The upshot of Nixon and the tribunal decisions that have followed it is that employers in Canada do have a duty to take prompt and effective corrective steps when an employee complains of, or the employer otherwise becomes aware of, sexual harassment by third parties who enter into the workplace.
See also:
Ontario Human Rights Commission Policy on Sexual Harassment : "Liability on the part of an organization for harassment of its employees by non-employees, such as customers, will depend on the facts of a particular situation, including the employer's knowledge of and control over the situation, and what corrective measures might be available."


Hi Donna:
Firstly, thank you for reading Wise Law Blog. Your post alerted me to your blog, which looks excellent, and will be added to my RSS readings.
You are quite correct in your point. Canadaian human rights legislation clearly imposes a duty upon employers to maintain an environment that is safe from harassment - by co-employees, third parties and all other potential toxic influences.
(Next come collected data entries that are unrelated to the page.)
Lemma pcreate_event s Q c x A L W count_ :
  kernel_inv s Q c x A L W -> chans_ok s Q -> pcreate_allowed count_ s -> safe_run (ret (pcreate count_)) s.
Proof.
  intros Hki Hch [Hneg|(Hpos & Hmax & Hm1 & Hm2)].
  { apply (read_event s Q c x A L W); [done..|]. unfold pcreate. destruct (Z.ltb_spec count_ 0); [by eexists|lia]. }
  destruct (first_free_spec (all_queues s) 0) as [Eno|(k & Ek & Hk)].
  { apply (read_event s Q c x A L W); [done..|]. unfold pcreate. destruct (Z.ltb_spec count_ 0); [lia|]. eexists.
    unfold get_first_free_index, mbind, M_bind, gets, mret, M_ret. by rewrite Eno. }
  set (p := next_block s). set (m := mk_msg_queue (Some (replicate (Z.to_nat count_) (junk_word p))) count_ 0 0).
  set (l := INIT_LIST_HEAD (blocked_prod p) (INIT_LIST_HEAD (blocked_cons p) (links s))).
  set (s1 := s <| msg_queues ::= <[p := m]> |> <| links := l |> <| all_queues ::= <[k := Some p]> |> <| next_block := Pos.succ (Pos.succ p) |>).
  set (Q1 := <[blocked_prod p := []]> (<[blocked_cons p := []]> Q)).
  assert (Hnone : forall h, chan_head h p -> Q !! h = None).
  { intros h Hh. apply eq_None_not_Some. intros Hs. apply (co_known _ _ _ Hch h p Hh) in Hs as [j Hj].
    pose proof (co_fresh _ _ _ Hch _ _ Hj). unfold p in *. lia. }
  assert (Hch1 : chans_ok s1 Q1).
  { eapply chans_add; [done|done|unfold p; lia| |simpl; lia]. split; simpl; try done; try lia.
    eexists. split; [done|]. rewrite length_replicate. split; [lia|]. intros j y Hj. by rewrite lookup_nil in Hj. }
  assert (HC : <[blocked_cons p := []]> Q !! blocked_prod p = None) by (rewrite lookup_insert_ne by done; apply Hnone; by right).
  assert (Hki1 : kernel_inv s1 Q1 c x A L W).
  { apply (kernel_inv_heads s Q Q1 c x A L W l (<[p := m]> (msg_queues s)) (<[k := Some p]> (all_queues s)) (Pos.succ (Pos.succ p)) Hki).
    - apply rep_init_head; [|exact HC]. apply rep_init_head; [apply (ki_pre _ _ _ _ _ _ _ Hki)|apply Hnone; by left].
    - intros q. unfold Q1. rewrite (queued_insert_nil _ _ _ HC), (queued_insert_nil _ _ _ (Hnone _ (or_introl eq_refl))). done.
    - intros q Hq. unfold l, INIT_LIST_HEAD. by rewrite !lookup_insert_ne.
    - intros h Hh. rewrite !elem_of_cons, elem_of_nil in Hh. unfold Q1. rewrite !lookup_insert_ne; [done|..]; intros <-; naive_solver.
    - unfold p. lia. }
  exists (KRet (Z.of_nat k) [], s1). split; [|by eapply inv_intro].
  unfold ret, pcreate. destruct (Z.ltb_spec count_ 0); [lia|]. eapply eq_trans; [eapply run_bind|reflexivity].
  rewrite (run_bind _ _ s (Z.of_nat k) s) by (unfold get_first_free_index, mbind, M_bind, gets, mret, M_ret; by rewrite Ek).
  destruct (Z.ltb_spec (Z.of_nat k) 0); [lia|].
  run_step (eapply (wp_malloc msg_queues junk_queue); [reflexivity|exact Hm1|split; reflexivity]).
  run_step (apply wp_kupd; split; reflexivity). destruct (Z.leb_spec 2147483647 (4 * count_)); [lia|].
  run_step (unfold malloc_block; apply wp_bind, wp_gets, wp_bind, wp_kupd, wp_ret; split; [exact Hm2|reflexivity]). cbn [negb].
  run_step (eapply (wp_wr msg_queues); [apply lookup_insert_eq|split; reflexivity]).
  run_step (apply wp_kupd; split; reflexivity). run_step (apply wp_kupd; split; reflexivity).
  transitivity (@Ok (Z * kstate) (Z.of_nat k, s <| msg_queues := <[p := m]> (<[p := junk_queue p]> (msg_queues s)) |> <| links := l |>
    <| all_queues := <[Z.to_nat (Z.of_nat k) := Some p]> (all_queues s) |> <| next_block := Pos.succ (Pos.succ p) |>)); [reflexivity|].
  by rewrite insert_insert_eq, Nat2Z.id.
Qed.

(** ** The end of a process *)

(** A process whose children are alive and whose parent is alive. *)
Definition can_end s (p : ptr) (x : process) : Prop := exists ks q y,
  has_children s x ks /\ parent x = Some q /\ p <> q /\ procs s !! q = Some y /\ state y <> ZOMBIE.

Lemma exit_event s Q c x A L W v :
  kernel_inv s Q c x A L W -> chans_ok s Q -> pid x <> idleId -> can_end s c x -> safe_run (exit_process v (KRet 0 [])) s.
Proof.
  intros Hki Hch Hidle (ks & q & y & Hks & Hpar & Hcq & Hy & Hz). pose proof (ki_pre _ _ _ _ _ _ _ Hki) as Hpre.
  pose proof (ki_active _ _ _ _ _ _ _ Hki) as Ha. pose proof Hpre as [_ [Hcur Hx _ _] _ HA _ _ _ _ _].
  destruct (ki_states _ _ _ _ _ _ _ Hki q y Hy) as [_ Hnw].
  destruct (exit_leaves s s Q c x A L q y v Hcur Hx (make_orphans_alive s c x ks Hx Hks) Hpre Ha Hpar Hcq Hy Hz ltac:(done) (KRet 0 []))
    as (s1 & E1 & Hpre1 & (l & Es1) & _).
  assert (Hw : exit_wakes y = false) by by apply bool_decide_eq_false_2. unfold exit_ready, exit_procs in *. rewrite Hw in *.
  rewrite insert_id in Hpre1 by done. unfold safe_run. rewrite E1. eapply enter_scheduler; [| |done].
  - eapply (self_enters s Q _ _ _ L _ _ _ _ l); [exact Hki|exact Hidle|exact Es1|done|done|done|by left|exact Hpre1].
  - eapply (chans_frame None s); [exact Hch|by rewrite Es1|by rewrite Es1|rewrite Es1; simpl; lia|done|].
    eapply blocked_same_one; [by rewrite Es1|exact Hx|by rewrite Ha|done].
Qed.

(** ** The other calls *)

Lemma getprio_reads s Q id : sched_inv s Q -> exists v, getprio id s = Ok (v, s).
Proof.
  intros Hinv. unfold getprio. assert (Hget : get_process_struct_of_pid id s = Ok (pid_process_hash_table s !! id, s)) by done.
  rewrite (run_bind _ _ _ _ _ Hget). destruct (pid_process_hash_table s !! id) as [p|] eqn:Hp; [|by eexists].
  destruct (proj1 (si_table _ _ Hinv id p) Hp) as (y & Hy & _).
  assert (Hv : validate_action_process_valid (Some p) s =
    Ok (if bool_decide (state y = ZOMBIE) || bool_decide (state y = KILLED) then -1 else 0, s)).
  { unfold validate_action_process_valid. run_step (eapply wp_pget; [exact Hy|split; reflexivity]). by destruct (_ || _). }
  rewrite (run_bind _ _ _ _ _ Hv). destruct (_ || _); [by eexists|]. exists (prio y).
  apply wp_run. eapply wp_pget; [exact Hy|done].
Qed.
Our office recently completed a successful resolution in a matter in which our client had been repeatedly harrassed by a truck driver who made regular deliveries to her our client's workplace.
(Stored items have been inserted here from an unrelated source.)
(* ===== verification/SystemWitness.v ===== *)
(** * SystemWitness: the system on a small machine

    The platform of the boot's witnesses: [virt] with 256 frames and two
    programs, the idle one of 2 kilobytes and the shell of 10. *)

From stdpp Require Import relations.
From S2P Require Import Prelude.
From S2P Require Import Queue.
From S2P Require Import FrameDist.
From S2P Require Import Pages.
From S2P Require Import Kernel.
From S2P Require Import KernelRules.
From S2P Require Import ProcessMemory.
From S2P Require Import ProcessMemorySpec.
From S2P Require Import Scheduler.
From S2P Require Import SchedulerSpec.
From S2P Require Import Demo.
From S2P Require Import ProcessApi.
From S2P Require Import ProcessApiSpec.
From S2P Require Import Traps.
From S2P Require Import Devices.
From S2P Require Import Boot.
From S2P Require Import DevicesSpec.
From S2P Require Import BootSpec.
From S2P Require Import BootWitness.
From S2P Require Import StartSpec.
From S2P Require Import ProcessFree.
From S2P Require Import ProcessFreeSpec.
From S2P Require Import Isolation.
From S2P Require Import WaitSpec.
From S2P Require Import ExitSpec.
From S2P Require Import Machine.
From S2P Require Import System.
#[local] Open Scope Z_scope.
#[local] Existing Instance demo_env.
#[local] Existing Instance demo_platform.

Definition idle_app : uapps := mk_uapps "idle" 0x80001000 0x80001800.
Definition shell_app : uapps := mk_uapps "shell" 0x80002000 0x80004800.

Lemma demo_installed : installed idle_app shell_app.
Proof.
  split; try done.
  - split; (apply Nat.ltb_lt; vm_compute; reflexivity).
  - apply Nat.ltb_lt. vm_compute. reflexivity.
Qed.

Definition demo_ram : fmem := mk_fmem 0 ∅.
Definition demo_console : console_device_t := mk_console false (replicate 20 0) (-1) 0 true [].
Definition no_string (a : Z) : option string := None.
Definition no_bytes (a n : Z) : list Z := [].


(** The kernel when it creates its first process. *)
Definition before_idle (mem : fmem) : kstate :=
  kernel_reset demo_ram demo_console <| frame_mem := mem |> <| kernel_table := nth_frame 0 |> <| next_block := 9%positive |>
    <| pid_process_hash_table := ∅ |> <| shared_memory_hash_table := ∅ |> <| semaphore_table := ∅ |>
    <| scheduler_main := Some KMain |>.

Lemma before_idle_startable : exists mem root l1 T ht fs hf sf rest,
  startable (before_idle mem) static_queues [] "idle" idle_app 4000 1 root l1 T ht fs hf sf rest.
Proof.
  pose proof (init_frames_spec demo_ram) as Hwp. apply wp_elim in Hwp as ([] & mem0 & _ & Hok).
  assert (Eall : all_frames = nth_frame 0 :: (nth_frame <$> seq 1 255)) by (vm_compute; reflexivity). rewrite Eall in Hok.
  destruct (vm_ready true mem0 _ _ 0 0 Hok) as (mem & sa & _ & Hf & Hok' & Hnin & Hcl); [done|]. exists mem.
  pose proof (reset_booting mem demo_ram demo_console _ _ 9%positive Hok' Hf Hnin Hcl) as Hbt.
  destruct (split_room (before_idle mem) idle_app 4002 (nth_frame <$> seq 1 255))
    as (root & l1 & T & ht & fs & hf & sf & rest & _ & Hroom & _); try done.
  - apply Nat.ltb_lt. vm_compute. reflexivity.
  - apply Nat.ltb_lt. vm_compute. reflexivity.
  - exact (bt_nodes _ _ _ _ Hbt).
  - exists root, l1, T, ht, fs, hf, sf, rest. by eapply booting_startable.
Qed.

Lemma start_virtual_creates_witness : exists mem s1 y,
  start_virtual (Some "idle"%string) 4000 1 300 (before_idle mem) = Ok (KStart 9%positive, s1) /\
  procs s1 !! 9%positive = Some y /\ pid y = 1 /\ prio y = 1 /\ state y = ACTIVATABLE.
Proof.
  destruct before_idle_startable as (mem & root & l1 & T & ht & fs & hf & sf & rest & Hst).
  destruct (start_virtual_creates _ _ _ _ _ _ _ 300 _ _ _ _ _ _ _ _ Hst) as (s1 & y & _ & Hy & E1 & _ & Hp & Hpr & Hs & _).
  exists mem, s1, y. split; [exact E1|]. split; [exact Hy|]. split; [exact Hp|]. split; [exact Hpr|exact Hs].
Defined.

(** The idle process is created and freed: the frames are back. *)
Lemma created_process_freed_witness : exists mem s1 s3 F F', free_ok mem F /\
  start_virtual (Some "idle"%string) 4000 1 300 (before_idle mem) = Ok (KStart 9%positive, s1) /\
  free_process_memory (Some 9%positive) s1 = Ok (0, s3) /\ free_ok (frame_mem s3) F' /\ F' ≡ₚ F.
Proof.
  destruct before_idle_startable as (mem & root & l1 & T & ht & fs & hf & sf & rest & Hst).
  destruct (created_process_freed _ _ _ _ _ _ _ 300 _ _ _ _ _ _ _ _ Hst) as (Hp & s1 & E1 & Hok1 & [y1 Hy1] & Hfree).
  destruct (Hfree s1 y1 rest) as (s3 & E3 & Hok3 & _).
  - split; [exact Hy1| |done|by intros t j _ _]. intros y Hy. rewrite Hy1 in Hy. injection Hy as <-. by split_and!.
  - exact Hok1.
  - destruct (taken_frames Hst) as (_ & _ & [_ _ Hn]). exact Hn.
  - exists mem, s1, s3. eexists _, _. split; [exact (rm_free _ _ _ _ _ _ _ _ _ _ _ (st_room _ _ _ _ _ _ _ _ _ _ _ _ _ _ _ Hst))|].
    split; [exact E1|]. split; [exact E3|]. split; [exact Hok3|]. rewrite <- Hp. by rewrite reverse_Permutation.
Defined.

(** Process 7 has three children, the second of which is the idle process,
    ended with the value 5. *)
Definition waiter : process :=
  demo_process 7 5 ACTIF 0 <| children_head := Some 2%positive |> <| children_tail := Some 3%positive |>.
Definition sibling (id : Z) (next : option ptr) : process :=
  demo_process id 5 ASLEEP 0 <| parent := Some 1%positive |> <| next_sibling := next |>.
Definition ended (y : process) : process :=
  y <| state := ZOMBIE |> <| return_value := 5 |> <| parent := Some 1%positive |> <| next_sibling := Some 3%positive |>.
Definition nursery (s : kstate) (y : process) : kstate :=
  s <| procs := {[1%positive := waiter; 2%positive := sibling 8 (Some 9%positive); 9%positive := y; 3%positive := sibling 10 None]} |>
    <| pid_process_hash_table := <[7 := 1%positive]> (pid_process_hash_table s) |> <| current_running_process_pid := 7 |>.

Lemma nursery_children s y : children (procs (nursery s (ended y))) waiter [2%positive; 9%positive; 3%positive].
Proof.
  split; [|repeat constructor; set_solver|done]. split; [done|]. exists (sibling 8 (Some 9%positive)). split; [done|].
  split; [done|]. exists (ended y). split; [done|]. split; [done|]. by exists (sibling 10 None).
Qed.

Lemma waitpid_reaps_witness : exists s y s' x',
  children (procs s) waiter [2%positive; 9%positive; 3%positive] /\ procs s !! 9%positive = Some y /\ state y = ZOMBIE /\
  waitpid (-1) true s = Ok (KRet 1 [5], s') /\ procs s' !! 1%positive = Some x' /\
  children (procs s') x' [2%positive; 3%positive] /\ procs s' !! 9%positive = None.
Proof.
  destruct before_idle_startable as (mem & root & l1 & T & ht & fs & hf & sf & rest & Hst).
  destruct (start_reaches _ _ _ _ _ _ _ 300 _ _ _ _ _ _ _ _ Hst) as (s1 & _ & Hcr).
  destruct (created_owned Hst Hcr) as (l1p & nodes & y1 & Hown & _). destruct (taken_frames Hst) as (_ & _ & Hrel).
  pose proof (rm_malloc _ _ _ _ _ _ _ _ _ _ _ (st_room _ _ _ _ _ _ _ _ _ _ _ _ _ _ _ Hst)) as Hm.
  assert (Ep : pid y1 = 1).
  { destruct (cr_process _ _ _ _ _ _ _ _ _ _ _ _ _ _ _ _ _ Hcr) as [l1q Hp].
    pose proof (ow_process _ _ _ _ _ _ _ _ _ _ _ _ Hown) as Hp'. rewrite Hp in Hp'. injection Hp' as <-. done. }
  destruct (waitpid_reaps (nursery s1 (ended y1)) 1%positive waiter (-1) [2%positive] 9%positive [3%positive] (ended y1)
    l1p nodes root l1 T ht fs hf sf rest) as (s' & x' & E & Hx' & Hc' & Hq & _).
  - apply lookup_insert_eq.
  - reflexivity.
  - apply nursery_children.
  - set_solver.
  - reflexivity.
  - reflexivity.
  - reflexivity.
  - change (pid y1 <> 7). rewrite Ep. discriminate.
  - reflexivity.
  - intros p z ->%list_elem_of_singleton [= <-]. reflexivity.
  - exact Hm.
  - eapply owned_frame; [exact Hown|reflexivity..|]. by intros t j _ _.
  - exact Hrel.
  - exact (cr_free _ _ _ _ _ _ _ _ _ _ _ _ _ _ _ _ _ Hcr).
  - exists (nursery s1 (ended y1)), (ended y1), s', x'. split; [apply nursery_children|]. split; [reflexivity|]. split; [reflexivity|].
    split; [|by split_and!]. rewrite E. change (pid (ended y1)) with (pid y1). by rewrite Ep.
Defined.

(** The same family, the second child asleep. *)
Definition awake_nursery : kstate := nursery sleepy_state (ended (demo_process 9 5 ACTIF 0) <| state := ASLEEP |>).

Lemma waitpid_outcomes_witness :
  waitpid 12 true awake_nursery = Ok (KRet (-1) [], awake_nursery) /\
  waitpid (-1) true awake_nursery =
    scheduler (KWaitAny true) (awake_nursery <| procs ::= <[1%positive := waiter <| state := BLOCKEDWAITCHILD |>]> |>) /\
  waitpid 9 true awake_nursery =
    scheduler (KWaitPid 9%positive 2%positive true)
      (awake_nursery <| procs ::= <[1%positive := waiter <| state := BLOCKEDWAITCHILD |>]> |>).
Proof.
  assert (Hch : children (procs awake_nursery) waiter [2%positive; 9%positive; 3%positive]).
  { split; [|repeat constructor; set_solver|done]. split; [done|]. exists (sibling 8 (Some 9%positive)). split; [done|].
    split; [done|]. eexists. split; [reflexivity|]. split; [done|]. by exists (sibling 10 None). }
  assert (Hcur : pid_process_hash_table awake_nursery !! current_running_process_pid awake_nursery = Some 1%positive) by reflexivity.
  assert (Hx : procs awake_nursery !! 1%positive = Some waiter) by reflexivity.
  split; [|split].
  - apply (proj1 (waitpid_outcomes _ _ _ _ 12 Hcur Hx Hch)); [by right|].
    intros p z Hp. rewrite !elem_of_cons in Hp. destruct Hp as [->|[->|[->|Hp]]]; [by intros [= <-]..|]. by apply elem_of_nil in Hp.
  - apply (proj1 (proj2 (waitpid_outcomes _ _ _ _ (-1) Hcur Hx Hch))); [done..|].
    intros p z Hp. rewrite !elem_of_cons in Hp. destruct Hp as [->|[->|[->|Hp]]]; [by intros [= <-]..|]. by apply elem_of_nil in Hp.
  - destruct (proj2 (proj2 (waitpid_outcomes _ _ _ _ 9 Hcur Hx Hch)) [2%positive] 9%positive [3%positive]
      (ended (demo_process 9 5 ACTIF 0) <| state := ASLEEP |>)) as (b & Eb & E).
    + discriminate.
    + reflexivity.
    + reflexivity.
    + reflexivity.
    + discriminate.
    + intros p z ->%list_elem_of_singleton [= <-]. discriminate.
    + injection Eb as ->. exact E.
Defined.

(** Process 1 runs; its parent 2 waits for it, its child 3 is the idle process,
    ended. *)
Definition dying : process :=
  demo_process 1 5 ACTIF 0 <| parent := Some 2%positive |> <| children_head := Some 3%positive |> <| children_tail := Some 3%positive |>.
Definition dead_child (y : process) : process :=
  y <| pid := 3 |> <| state := ZOMBIE |> <| wake_time := 0 |> <| parent := Some 1%positive |> <| next_sibling := None |>
    <| children_head := None |> <| children_tail := None |>.
Definition deathbed s (y : process) : kstate :=
  demo_state dying (demo_process 2 5 BLOCKEDWAITCHILD 0) (dead_child y) [] [] 0
    <| frame_mem := frame_mem s |> <| pt_nodes := pt_nodes s |>.

Lemma deathbed_pre s y : is_Some (context_process y) -> sched_pre (deathbed s y) (demo_Q [] []) 1%positive dying [] [].
Proof.
  intros Hy. assert (Hinv : sched_inv (demo_state dying (demo_process 2 5 BLOCKEDWAITCHILD 0) (dead_child y) [] [] 0) (demo_Q [] [])).
  { apply demo_sched_inv; [done..| | |simpl; constructor|by intros p ?%elem_of_nil].
    - intros x. rewrite !elem_of_cons. intros [->|[->|[->|?%elem_of_nil]]]; [by eexists|by eexists|exact Hy|done].
    - intros x. rewrite !elem_of_cons. intros [->|[->|[->|?%elem_of_nil]]]; done. }
  assert (Hpre : sched_pre (demo_state dying (demo_process 2 5 BLOCKEDWAITCHILD 0) (dead_child y) [] [] 0) (demo_Q [] []) 1%positive dying [] []).
  { by apply demo_sched_pre; [|done|apply not_elem_of_nil]. }
  destruct Hpre as [_ [H1 H2 H3 H4] H5 H6 H7 H8 H9 H10 H11]. split; [|by split|done..]. by apply (sched_inv_frame (demo_state dying (demo_process 2 5 BLOCKEDWAITCHILD 0) (dead_child y) [] [] 0)).
Qed.

Lemma exit_reaps_witness : exists s s1 F F',
  free_ok (frame_mem s) F /\ exit_process 7 (KRet 0 []) s = scheduler (KRet 0 []) s1 /\ procs s1 !! 3%positive = None /\
  free_ok (frame_mem s1) F' /\ (length F < length F')%nat /\ process_id_list s1 = 3 :: process_id_list s.
Proof.
  destruct before_idle_startable as (mem & root & l1 & T & ht & fs & hf & sf & rest & Hst).
  destruct (start_reaches _ _ _ _ _ _ _ 300 _ _ _ _ _ _ _ _ Hst) as (s1 & _ & Hcr).
  destruct (created_owned Hst Hcr) as (l1p & nodes & y1 & Hown & Hnodes). destruct (taken_frames Hst) as (_ & _ & Hrel).
  pose proof (rm_malloc _ _ _ _ _ _ _ _ _ _ _ (st_room _ _ _ _ _ _ _ _ _ _ _ _ _ _ _ Hst)) as Hm.
  set (a := mk_space l1p nodes root l1 T ht fs hf sf). set (l := [(3%positive, Some a)] : list child).
  assert (Hctx : is_Some (context_process y1)).
  { destruct (cr_process _ _ _ _ _ _ _ _ _ _ _ _ _ _ _ _ _ Hcr) as [l1q Hp].
    pose proof (ow_process _ _ _ _ _ _ _ _ _ _ _ _ Hown) as Hp'. rewrite Hp in Hp'. injection Hp' as <-. by eexists. }
  destruct (exit_reaps (deathbed s1 y1) (demo_Q [] []) 1%positive dying [] [] 2%positive (demo_process 2 5 BLOCKEDWAITCHILD 0)
    7 (KRet 0 []) l rest) as (s2 & E & _ & Hps & _ & Hids & Hok & _).
  - by apply deathbed_pre.
  - reflexivity.
  - reflexivity.
  - discriminate.
  - reflexivity.
  - discriminate.
  - intros _ Hq%demo_queued. by apply elem_of_nil in Hq.
  - exact Hm.
  - split; [|apply NoDup_singleton|reflexivity]. split; [reflexivity|]. exists (dead_child y1). by split.
  - apply Forall_singleton. exists (dead_child y1). split; [reflexivity|]. do 3 (split; [reflexivity|]). split; [discriminate|].
    destruct Hown as [H1 H2 H3 H4 H5 H6]. split; try done. eapply tables_held_frame; [|..|exact H6]; done.
  - intros p _ Hq%demo_queued. by apply elem_of_nil in Hq.
  - unfold l, gone_blocks. simpl. rewrite app_nil_r. exact (owns_blocks s1 _ y1 a Hown).
  - unfold l, gone_frames. simpl. rewrite app_nil_r. exact Hrel.
  - exact (cr_free _ _ _ _ _ _ _ _ _ _ _ _ _ _ _ _ _ Hcr).
  - exists (deathbed s1 y1), s2, rest. eexists. split; [exact (cr_free _ _ _ _ _ _ _ _ _ _ _ _ _ _ _ _ _ Hcr)|].
    split; [exact E|]. split; [by rewrite Hps|]. split; [exact Hok|]. split; [|exact Hids].
    rewrite length_app, length_reverse. unfold l, gone_frames. simpl. rewrite app_nil_r. unfold space_frames, given. rewrite !length_app. simpl. lia.
Defined.

(** A thousand requests for a program that does not exist. *)
Lemma rejected_starts_exhaust_witness : exists s1,
  calls 1000 (start_virtual (Some "none"%string) 4000 1 0) sleepy_state = Ok (tt, s1) /\
  start_virtual (Some "idle"%string) 4000 1 0 s1 = Ok (KRet (-1) [], s1).
Proof.
  destruct (rejected_starts_exhaust "none" 4000 1 0 sleepy_state 1000) as (s1 & E1 & _ & Hfull).
  - left. reflexivity.
  - right. exists 1%positive, (demo_process 1 5 ACTIF 0). split; [reflexivity|]. split; [reflexivity|]. split; discriminate.
  - vm_compute. split; discriminate.
  - exists s1. split; [exact E1|]. apply Hfull. vm_compute. discriminate.
Defined.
What is interesting about Annie Kenet's post is that this "third party" harassment protection has additionally been codified by statute.
All the best to you, and thank you for posting this clarification.
Garry J. Wise
Posted by: Garry J. Wise | April 03, 2008 at 02:16 AM
This may also be an opportunity for employers and clients/customers to review their own behaviour and ensure that what they see as 'harmless' flirtation is not overstepping boundaries or causing discomfort in others.
You always have such good information in your blog... have you considered asking various chambers of commerces if they could put a link to your site or include a spot for you to write in a newsletter or something like that? Let me know if you need some contacts in this area...
Posted by: Nuclearrain | April 03, 2008 at 09:20 AM
@ Garry: thank you for taking the time to stop by my blog and to provide your comments. It's in the discussion and clarification that occurs between blogs where I find the most interesting tidbits are shared. Your story about the successful resolution of your client's harassment situation is a perfect example.
@ Nuclearrain: My hope is that in reading posts like this (and the many other terrific posts by other lawyers working in this area) that it will make employers pause and reflect on whether their workplace practices fall into line with what the law says. It's that "ounce of prevention.." line. My thanks also to you for your compliments.